Records provided -
(** [parseInt(s)] without a radix argument: leading white space, a sign, a
    [0x] prefix for radix 16, then the longest run of digits; [None] is
    [NaN]. *)
Definition parseInt (s : string) : option Z :=
  let (neg, t) := scanSign (trimStart s) in
  let hex := startsWith t "0x" || startsWith t "0X" in
  let radix := if hex then 16 else 10 in
  let body := if hex then String.substring 2 (String.length t - 2) t else t in
  match scanDigits radix 0 0 body with
  | (_, O, _) => None
  | (v, _, _) => Some (if neg then - v else v)
  end.

(** The exponent part of a decimal literal, when one is there: [e] or [E], a
    sign, at least one digit. *)
Definition scanExponent (s : string) : Z * string :=
  match s with
  | String c s' =>
      if Ascii.eqb c "e" || Ascii.eqb c "E" then
        let (neg, t) := scanSign s' in
        match scanDigits 10 0 0 t with
        | (_, O, _) => (0, s)
        | (e, _, rest) => (if neg then - e else e, rest)
        end
      else (0, s)
  | EmptyString => (0, s)
  end.

(** The longest prefix of [s] that is an unsigned StrDecimalLiteral, with its
    value and what follows it. *)
Definition scanUnsignedDecimal (s : string) : option (JsNum * string) :=
  if startsWith s "Infinity" then
    Some (Inf false, String.substring 8 (String.length s - 8) s)
  else
    let '(int, nint, afterInt) := scanDigits 10 0 0 s in
    let '(mant, nfrac, afterFrac) :=
      match afterInt with
      | String "." s' => scanDigits 10 int 0 s'
      | _ => (int, O, afterInt)
      end in
    match nint, nfrac with
    | O, O => None
    | _, _ =>
        let (e, rest) := scanExponent afterFrac in
        Some (Fin (inject_Z mant * Qpower 10 (e - Z.of_nat nfrac)), rest)
    end.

Task directions -
Word for word, write out each record shown above.

Answer to this exercise -
(** [parseInt(s)] without a radix argument: leading white space, a sign, a
    [0x] prefix for radix 16, then the longest run of digits; [None] is
    [NaN]. *)
Definition parseInt (s : string) : option Z :=
  let (neg, t) := scanSign (trimStart s) in
  let hex := startsWith t "0x" || startsWith t "0X" in
  let radix := if hex then 16 else 10 in
  let body := if hex then String.substring 2 (String.length t - 2) t else t in
  match scanDigits radix 0 0 body with
  | (_, O, _) => None
  | (v, _, _) => Some (if neg then - v else v)
  end.

(** The exponent part of a decimal literal, when one is there: [e] or [E], a
    sign, at least one digit. *)
Definition scanExponent (s : string) : Z * string :=
  match s with
  | String c s' =>
      if Ascii.eqb c "e" || Ascii.eqb c "E" then
        let (neg, t) := scanSign s' in
        match scanDigits 10 0 0 t with
        | (_, O, _) => (0, s)
        | (e, _, rest) => (if neg then - e else e, rest)
        end
      else (0, s)
  | EmptyString => (0, s)
  end.

(** The longest prefix of [s] that is an unsigned StrDecimalLiteral, with its
    value and what follows it. *)
Definition scanUnsignedDecimal (s : string) : option (JsNum * string) :=
  if startsWith s "Infinity" then
    Some (Inf false, String.substring 8 (String.length s - 8) s)
  else
    let '(int, nint, afterInt) := scanDigits 10 0 0 s in
    let '(mant, nfrac, afterFrac) :=
      match afterInt with
      | String "." s' => scanDigits 10 int 0 s'
      | _ => (int, O, afterInt)
      end in
    match nint, nfrac with
    | O, O => None
    | _, _ =>
        let (e, rest) := scanExponent afterFrac in
        Some (Fin (inject_Z mant * Qpower 10 (e - Z.of_nat nfrac)), rest)
    end.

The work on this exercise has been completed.